With the approval of the State Council and the Central Military Commission, an assistant group comprising 14 mine clearance experts left Beijing for Eritrea on September 1 to conduct a four-month humanitarian assistance program in mine clearance. This is the first time for the Chinese military to conduct assistance in mine clearance overseas, according to the People’s Liberation Army Daily.
Since China joined in the newly amended Landmine Protocol in 1998, the Chinese government and military have been active in carrying out humanitarian assistance in mine clearance by various forms, including contributing money to UN Voluntary Trust Fund for Assistance in Mine Clearance and donating mine detection and clearance equipment to mine-affected countries, as well as holding international mine clearance training courses. In order to support the international humanitarian assistance, as well as broaden methods and channels of assistance, the Chinese government has organized this new activity in mine clearance.

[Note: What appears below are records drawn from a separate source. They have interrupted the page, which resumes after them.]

(** * Mortgage amortization engine of [mortgage_app.py]

    A shallow embedding of [calculate_monthly_payment],
    [create_amortization_schedule] and the summary statistics computed by the
    main script, followed by the properties of the amortization schedule.

    The Python functions are duck-typed over their numeric arguments.  The
    embedding keeps that: the code is written once over a class [Number] of
    arithmetic operations, and is then read in two instances:

    - [Exact.Q_Number]: exact rational arithmetic, in which the algebraic
      properties of the schedule are proved;
    - [Binary64.float_Number]: IEEE 754 binary64, the arithmetic Python
      actually runs, in which the code is evaluated on concrete inputs. *)

From Stdlib Require Import String Ascii NArith DecimalN.
From Stdlib Require Import ZArith QArith Qpower Qfield List Bool Lia Lqa.
From Stdlib Require Import Floats.
Import ListNotations.

Set Warnings "-inexact-float".

(** ** Exceptions and the error monad *)

(** [ZeroDivisionError] and [OverflowError] are the exceptions Python's
    arithmetic can raise in this program.  [InvalidInput] is the error
    category of the design's taxonomy: no path of the program raises it, and
    it is part of the type so that the design's requirement on it can be
    stated. *)
Inductive exn : Set :=
| ZeroDivisionError
| OverflowError
| InvalidInput.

It is reported that the 14 experts who left for Eritrea are scientific research personnel who have long been engaged in the research and training in regard to landmine handling, as well as leading technicians who have taken part in large scale mine clearance along the border of southwest China’s Yunnan Province. They have taken the advanced mine clearance equipment made in China to Eritrea and will train a batch of local mine clearance professionals and give them instructions on the practical mine clearance operation.